Küresel gelişmeler ışığında lojistik hizmetlerde çeşitlilik öne çıkarken navlun piyasasında durgunluk şu an için uzak bir beklenti. Navlunun seyri krizlere göre değişkenlik gösterebildiği için kriz sonlanmadan navlunların da normal bir seyir izleyeceğini söylemek zor olur. Ancak bu sadece ülkemizde geçerli bir durum değil. Kızıldeniz krizi sonrası navlun piyasasında tüm dünya yüksek bir seyir içerisinde, tabii ki Türkiye olarak biz de bundan etkileniyoruz.

Satın almalar rekabeti bozmamalı

Lojistik sektöründe satın alma ve birleşme süreçlerini nasıl görüyorsunuz?

 Sektörümüzün gelişmişlik düzeyi ve küresel lojistik bağlantılarımız dış yatırımcılara cazip bir görüntü sergiliyor ve dış yatırımcıların ilgisini çekiyoruz. Satın alma ve birleşmelerin sektörde hâlihazırda yüksek hizmet kalitesini daha üst seviyelere çıkaracağını değerlendirebiliriz. Hassas nokta, satın alma ve birleşmelerin sektörün geneli ya da belli bir bölümü için rekabeti tahrip edici bir etki yaratıp, yaratmadığı.

55 ilde ihracat arttı 55 ilde ihracat arttı

“Orta koridorda potansiyelimizi tam anlamıyla kullanamadık”

Orta Koridor ve Doğu-Batı eksenli lojistik harekette Türkiye’nin önemi ve rolü için değerlendirmeleriniz nelerdir?

Orta koridor transit taşımacılıkta Türkiye için önemli bir rota. Özellikle Rusya-Ukrayna Savaşı sonrası gözler orta koridora çevrilmiş durumdaydı. Ancak çeşitli altyapı eksikleri sebebiyle orta koridorda potansiyelimizi tam anlamıyla kullanabildiğimiz söylenemez. Doğu-Batı ekseninde kesintisiz demiryolu taşımacılığının yapılamıyor oluşu, limanlarımızın demiryolu bağlantılarının eksikliği gibi unsurlar bu durum üzerinde etkili oluyor. Türkiye bu rotada önemli avantaja sahip.

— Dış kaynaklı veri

(** X30: the same in the review session, in every window lower than 6
    rows (and wide enough for the panes to be rendered). *)
Theorem review_low_window_page_up_panics
    (oldText newText name : string) (w h : Z) :
  30 <= w < 2 ^ 63 -> 0 <= h < 6 ->
  difftui.run (difftui.NewModel oldText newText name)
              [tea.WindowSizeMsg w h; tea.KeyMsg "down"; tea.KeyMsg "pgup"]
    = Panic "slice bounds out of range".
Proof.
  intros Hw Hh.
  pose proof (ReviewExtras.paneWrapWidth_positive w Hw) as Hpos.
  cbn [difftui.run difftui.Update difftui.ready difftui.NewModel
       difftui.set_size negb].
  match goal with
  | |- context [difftui.updateViewportContent ?n] =>
      destruct (updateViewportContent_returns_at_top n Hpos eq_refl eq_refl)
        as [m1 E]; rewrite E
  end.
  destruct (ReviewExtras.updateViewportContent_result _ _ E)
    as (oc & nc & pane1 & pane2 & _ & _ & H1 & _ & ->).
  cbn [difftui.leftViewport difftui.set_viewports difftui.set_ready] in H1.
  destruct (SetContent_stores _ _ _ H1) as (_ & Hph & Hpl).
  destruct (SetContent_returns
              (viewport.New (int_sub (int_div w 2) 4) (int_sub (int_sub h 3) 3))
              oc (or_intror eq_refl)) as (pane1' & H1' & Hpy & _).
  rewrite H1 in H1'. injection H1' as <-.
  cbn [viewport.New viewport.Height viewport.YOffset] in Hph, Hpy.
  change (int_sub (int_sub h 3) 3) with (int_sub (int_sub h 3) (6 - 3)) in Hph.
  rewrite (low_height h 6) in Hph by lia.
  destruct (low_pane_page_up_panics pane1) as (pane' & Hdown & Hup).
  { lia. }
  { now apply Hpy. }
  { rewrite Hpl. pose proof (Split_newline_length (ReplaceAll_CRLF oc)) as H.
    destruct (Split_newline (ReplaceAll_CRLF oc)); [cbn in H; lia | discriminate]. }
  cbn [bind fst difftui.key_in existsb String.eqb Ascii.eqb Bool.eqb orb
       difftui.scrollKeys difftui.leftViewport difftui.rightViewport
       difftui.set_viewports].
  rewrite Hdown.
  cbn [bind fst difftui.leftViewport difftui.rightViewport
       difftui.set_viewports].
  rewrite Hup. reflexivity.
Qed.

Lemma review_low_window_page_up_panics_witness :
  difftui.run (difftui.NewModel "secret1" "secret2" "db-password")
              [tea.WindowSizeMsg 80 2; tea.KeyMsg "down"; tea.KeyMsg "pgup"]
    = Panic "slice bounds out of range".
Proof.
  apply (review_low_window_page_up_panics "secret1" "secret2" "db-password"
           80 2); lia.
Defined.

End LowWindowExtras.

“Doğal afetlere hazırlıkta eksiksiz kurgu çok önemli”

Deprem gibi doğal afetlerde lojistik sektörü ile kamu otoriteleri arasındaki iletişim ve güç birliği için UTİKAD olarak ne tür önerileriniz ve yaklaşımlarınız olabilir?

Geçen yıl UTİKAD olarak üyelerimizle birlikte deprem yardım seferberliğine ilk günden itibaren katkı sunmaya çalıştık. Deprem bölgesine ihtiyaçların taşınması, kurtarma araçlarının bölgeye sevki, yardım malzemelerinin toplanması gibi konularda üyelerimiz büyük bir özveri ile çalıştı. UTİKAD tüm bu planlamalarda Ulaştırma ve Altyapı Bakanlığı, AKOM ve belediyelerle koordinasyon içerisindeydi.

Afet zamanlarının öncesinde kurumların görevlerinin belli olması, ihtiyaçların ve ihtiyaç duyulan lokasyonların anlık olarak bir sistem üzerinden tüm paydaşlar tarafından görüntülenebiliyor olması, belli bölgelerde depolama alanlarının oluşturulması, bu depolarda stokların güncel tutulması, gelen araçlardaki yardım malzemelerinin kontrollü ve hızlı bir şekilde boşaltılması, iletişim kişilerinin önceden belirlenmiş olması gibi hazırlıkların doğru ve eksiksiz bir şekilde kurgulanması oldukça önemli.